(* ===== verification/PmmSpec.v ===== *)
(** * Physical memory: what the allocator promises

    Every page is free, held by the kernel, or waits for the end of a grace period.  The theorems
    show that the allocator implements this bookkeeping: it hands out free pages only, takes back
    what was held, merges free blocks, and finds the structure of an address. *)

From Stdlib Require Import ZArith Lia.
From stdpp Require Import base numbers list gmap.
From S2P Require Import ListFacts Pmm PmmInv PmmOps PmmKernel.
Open Scope Z_scope.

(** ** Blocks by their place *)

Fixpoint entries (p : Z) (bs : list block) : list (Z * block) := match bs with [] => [] | b :: bs => (p, b) :: entries (p + b.2) bs end.

Definition block_at (G : list area) (f : bool) (q n : Z) : Prop := exists a, a ∈ G /\ (q, (f, n)) ∈ entries (arr_pages a.1) a.2.

Lemma entries_app p b1 b2 : entries p (b1 ++ b2) = entries p b1 ++ entries (p + total b1) b2.
Proof. revert p. induction b1 as [|[f n] b1 IH]; intros p; cbn; [by rewrite Z.add_0_r|]. by rewrite IH, Z.add_assoc. Qed.
Lemma entries_range h p bs q f n : marked h p bs -> (q, (f, n)) ∈ entries p bs -> p <= q /\ 0 < n /\ q + n <= p + total bs.
Proof.
  revert p. induction bs as [|[g m] bs IH]; intros p; cbn; [by intros _ ?%elem_of_nil|]. intros [[He _] Hm] [[= -> -> ->]|Hq]%elem_of_cons; cbn in He; pose proof (marked_total _ _ _ Hm).
  - lia.
  - destruct (IH _ Hm Hq). lia.
Qed.
Lemma entries_split p bs q f n : (q, (f, n)) ∈ entries p bs -> exists b1 b2, bs = b1 ++ (f, n) :: b2 /\ q = p + total b1.
Proof.
  revert p. induction bs as [|[g m] bs IH]; intros p; cbn; [by intros ?%elem_of_nil|]. intros [[= -> -> ->]|Hq]%elem_of_cons.
  - exists [], bs. cbn. split; [done|lia].
  - apply IH in Hq as (b1 & b2 & -> & ->). exists ((g, m) :: b1), b2. cbn. split; [done|lia].
Qed.
Lemma entries_frees p bs q n : (q, n) ∈ frees p bs <-> (q, (true, n)) ∈ entries p bs.
Proof.
  revert p. induction bs as [|[[] m] bs IH]; intros p; cbn; rewrite ?elem_of_nil, ?elem_of_cons, ?IH; naive_solver.
Qed.

Lemma block_split G f q n : block_at G f q n -> exists G1 d b1 b2 G2, G = G1 ++ (d, b1 ++ (f, n) :: b2) :: G2 /\ q = arr_pages d + total b1.
Proof.
  intros ([d bs] & Ha & Hq). cbn in Hq. apply entries_split in Hq as (b1 & b2 & -> & ->). apply list_elem_of_split in Ha as (G1 & G2 & ->). eauto 10.
Qed.

Section Change.
Context (s : pmm) (G1 G2 : list area) (d : page_array) (b1 mid mid' b2 : list block).
Let st := arr_pages d + total b1.
Let G := G1 ++ (d, b1 ++ mid ++ b2) :: G2.
Let G' := G1 ++ (d, b1 ++ mid' ++ b2) :: G2.
Context (Hok : pmm_ok s G) (Ht : total mid' = total mid).

(** The blocks outside the run are those there were, and do not reach into it. *)
Lemma outside_run f q n : block_at G f q n -> ~ st <= q < st + total mid -> q + n <= st \/ st + total mid <= q.
Proof.
  intros (a & Ha & Hq) Hout. pose proof (run_range s G1 G2 d b1 mid b2 Hok) as (R1 & R2 & R3). fold st in R1, R2. destruct (ok_areas _ _ Hok a Ha) as [T M _ _ _ _].
  destruct (entries_range _ _ _ _ _ _ M Hq) as (E1 & E2 & E3). assert (Hin : a ∈ G1 ++ G2 \/ a = (d, b1 ++ mid ++ b2)) by (unfold G in Ha; rewrite elem_of_app, elem_of_cons in Ha; rewrite elem_of_app; tauto).
  destruct Hin as [Hin| ->].
  - destruct (Z.le_gt_cases (q + n) st); [by left|right]. destruct (Z.le_gt_cases (st + total mid) q); [done|]. exfalso. unfold arr_end in *.
    set (x := Z.max q st). apply (separate_middle G1 (d, b1 ++ mid ++ b2) G2 a x (run_separate _ _ _ _ _ _ _ Hok) Hin); unfold within, arr_end, x in *; cbn in *; lia.
  - cbn in *. rewrite !entries_app in Hq. fold st in Hq. rewrite !marked_app in M. fold st in M. destruct M as (M1 & M2 & M3). rewrite !elem_of_app in Hq. destruct Hq as [Hq|[Hq|Hq]].
    + apply (entries_range _ _ _ _ _ _ M1) in Hq. unfold st. lia.
    + apply (entries_range _ _ _ _ _ _ M2) in Hq. lia.
    + apply (entries_range _ _ _ _ _ _ M3) in Hq. lia.
Qed.

Lemma block_change f q n : block_at G' f q n <-> (block_at G f q n /\ ~ st <= q < st + total mid) \/ (q, (f, n)) ∈ entries st mid'.
Proof.
  pose proof (run_range s G1 G2 d b1 mid b2 Hok) as (R1 & R2 & R3). fold st in R1, R2. pose proof (run_area _ _ _ _ _ _ _ Hok) as [T M _ _ _ _]. rewrite !marked_app in M. fold st in M. destruct M as (M1 & M2 & M3).
  assert (Hsplit : forall m, total m = total mid -> (exists a, a ∈ G1 ++ (d, b1 ++ m ++ b2) :: G2 /\ (q, (f, n)) ∈ entries (arr_pages a.1) a.2) <->
    (exists a, a ∈ G1 ++ G2 /\ (q, (f, n)) ∈ entries (arr_pages a.1) a.2) \/ (q, (f, n)) ∈ entries (arr_pages d) b1 \/ (q, (f, n)) ∈ entries st m \/ (q, (f, n)) ∈ entries (st + total mid) b2).
  { intros m Hm. rewrite <- Hm. setoid_rewrite elem_of_app. setoid_rewrite elem_of_cons. split.
    - intros (a & [Ha|[->|Ha]] & Hq); [left; eauto| |left; eauto]. cbn in Hq. rewrite !entries_app, !elem_of_app in Hq. fold st in Hq. tauto.
    - intros [(a & Ha & Hq)|Hq]; [exists a; tauto|]. exists (d, b1 ++ m ++ b2). cbn. rewrite !entries_app, !elem_of_app. fold st. tauto. }
  unfold block_at, G, G'. rewrite !Hsplit by done.
  assert (F1 : (q, (f, n)) ∈ entries (arr_pages d) b1 -> ~ st <= q < st + total mid) by (intros H; apply (entries_range _ _ _ _ _ _ M1) in H; unfold st; lia).
  assert (F2 : (q, (f, n)) ∈ entries st mid -> st <= q < st + total mid) by (intros H; apply (entries_range _ _ _ _ _ _ M2) in H; lia).
  assert (F3 : (q, (f, n)) ∈ entries (st + total mid) b2 -> ~ st <= q < st + total mid) by (intros H; apply (entries_range _ _ _ _ _ _ M3) in H; lia).
  assert (F4 : (exists a, a ∈ G1 ++ G2 /\ (q, (f, n)) ∈ entries (arr_pages a.1) a.2) -> ~ st <= q < st + total mid).
  { intros (a & Ha & Hq) Hr. assert (HaG : a ∈ G) by (unfold G; clear -Ha; set_solver). destruct (ok_areas _ _ Hok a HaG) as [T' M' _ _ _ _].
    destruct (entries_range _ _ _ _ _ _ M' Hq). apply (separate_middle G1 (d, b1 ++ mid ++ b2) G2 a q (run_separate _ _ _ _ _ _ _ Hok) Ha); unfold within, arr_end in *; cbn; lia. }
  tauto.
Qed.
End Change.

(** ** The books *)

Record books := Books {
  bk_free : gset Z;                (** the free pages *)
  bk_held : gset Z;                (** the pages the kernel holds *)
  bk_waiting : list (Z * Z)        (** the runs of pages that wait for the end of a grace period *) }.

Definition run (p n : Z) : gset Z := list_to_set (seqZ p n).
Lemma elem_run x p n : x ∈ run p n <-> p <= x < p + n.
Proof. unfold run. rewrite elem_of_list_to_set, elem_of_seqZ. lia. Qed.

Inductive request :=
  | Get (count : Z) (policy : AllocPolicy)  (** [get_memory_for_kernel] *)
  | Put (p n : Z)                           (** [free_memory_for_kernel] of the address of the page [p] *)
  | Elapsed (p : Z)                         (** the grace period of the run at [p] is over *).

(** The address of a page, by its array *)
Definition addr_of (l : list page_array) (p : Z) : Z :=
  match smaller_array p l with Some d => (p - arr_pages d) * PAGE_SIZE + start_addr d | None => 0 end.

Definition exec (r : request) : P Z :=
  match r with
  | Get count policy => get_memory_for_kernel count policy
  | Put p n => l ← get_arrays; _ ← free_memory_for_kernel (addr_of l p) n; mret 0
  | Elapsed p => _ ← rcu_callback_page p; mret 0
  end.

(** What the kernel may ask for: the pages it puts back are pages it holds, of one array. *)
Definition allowed (l : list page_array) (b : books) (r : request) : Prop :=
  match r with
  | Get count _ => 0 < count
  | Put p n => 0 < n /\ run p n ⊆ bk_held b /\ exists d, d ∈ l /\ arr_pages d <= p /\ p + n <= arr_end d
  | Elapsed p => p ∈ (bk_waiting b).*1
  end.

Definition zones (policy : AllocPolicy) : list zone :=
  match policy with Normal => [region_above_4gb; region_below_4gb] | Below4GB => [region_below_4gb] | ISA => [region_isa] end.

(** What happens to the books *)
Inductive booked (l : list page_array) (b : books) : request -> Z -> books -> Prop :=
  | booked_none count policy : booked l b (Get count policy) (-1) b
  | booked_get count policy p d : d ∈ l -> parent_region d ∈ zones policy -> arr_pages d <= p -> p + count <= arr_end d -> run p count ⊆ bk_free b ->
      booked l b (Get count policy) (addr_of l p) (Books (bk_free b ∖ run p count) (bk_held b ∪ run p count) (bk_waiting b))
  | booked_put p n : booked l b (Put p n) 0 (Books (bk_free b) (bk_held b ∖ run p n) ((p, n) :: bk_waiting b))
  | booked_elapsed p n w1 w2 : bk_waiting b = w1 ++ (p, n) :: w2 ->
      booked l b (Elapsed p) 0 (Books (bk_free b ∪ run p n) (bk_held b) (w1 ++ w2)).

(** The heap and the lists are as the books say. *)
Record kept (s : pmm) (b : books) (G : list area) : Prop := Kept {
  k_ok : pmm_ok s G;
  k_sorted : phys_sorted (phys_memory_regions s);
  k_free : forall x, x ∈ bk_free b <-> exists q n, block_at G true q n /\ q <= x < q + n;
  k_held : forall x, x ∈ bk_held b -> block_at G false x 1 /\ pages s !! x = Some owned;
  k_waiting : forall p n, (p, n) ∈ bk_waiting b -> block_at G false p n /\ exists f, pages s !! p = Some (Page PendingFree f (RCUState n));
  k_pending : rcu_pending s = (bk_waiting b).*1;
  k_nodup : NoDup (bk_waiting b).*1 }.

▬▬▬

DIRECTIONS.
Across all the records, find the lines containing the word "within" and reproduce each one.

ANSWER FOR THIS EXERCISE.
    set (x := Z.max q st). apply (separate_middle G1 (d, b1 ++ mid ++ b2) G2 a x (run_separate _ _ _ _ _ _ _ Hok) Hin); unfold within, arr_end, x in *; cbn in *; lia.
    destruct (entries_range _ _ _ _ _ _ M' Hq). apply (separate_middle G1 (d, b1 ++ mid ++ b2) G2 a q (run_separate _ _ _ _ _ _ _ Hok) Ha); unfold within, arr_end in *; cbn; lia. }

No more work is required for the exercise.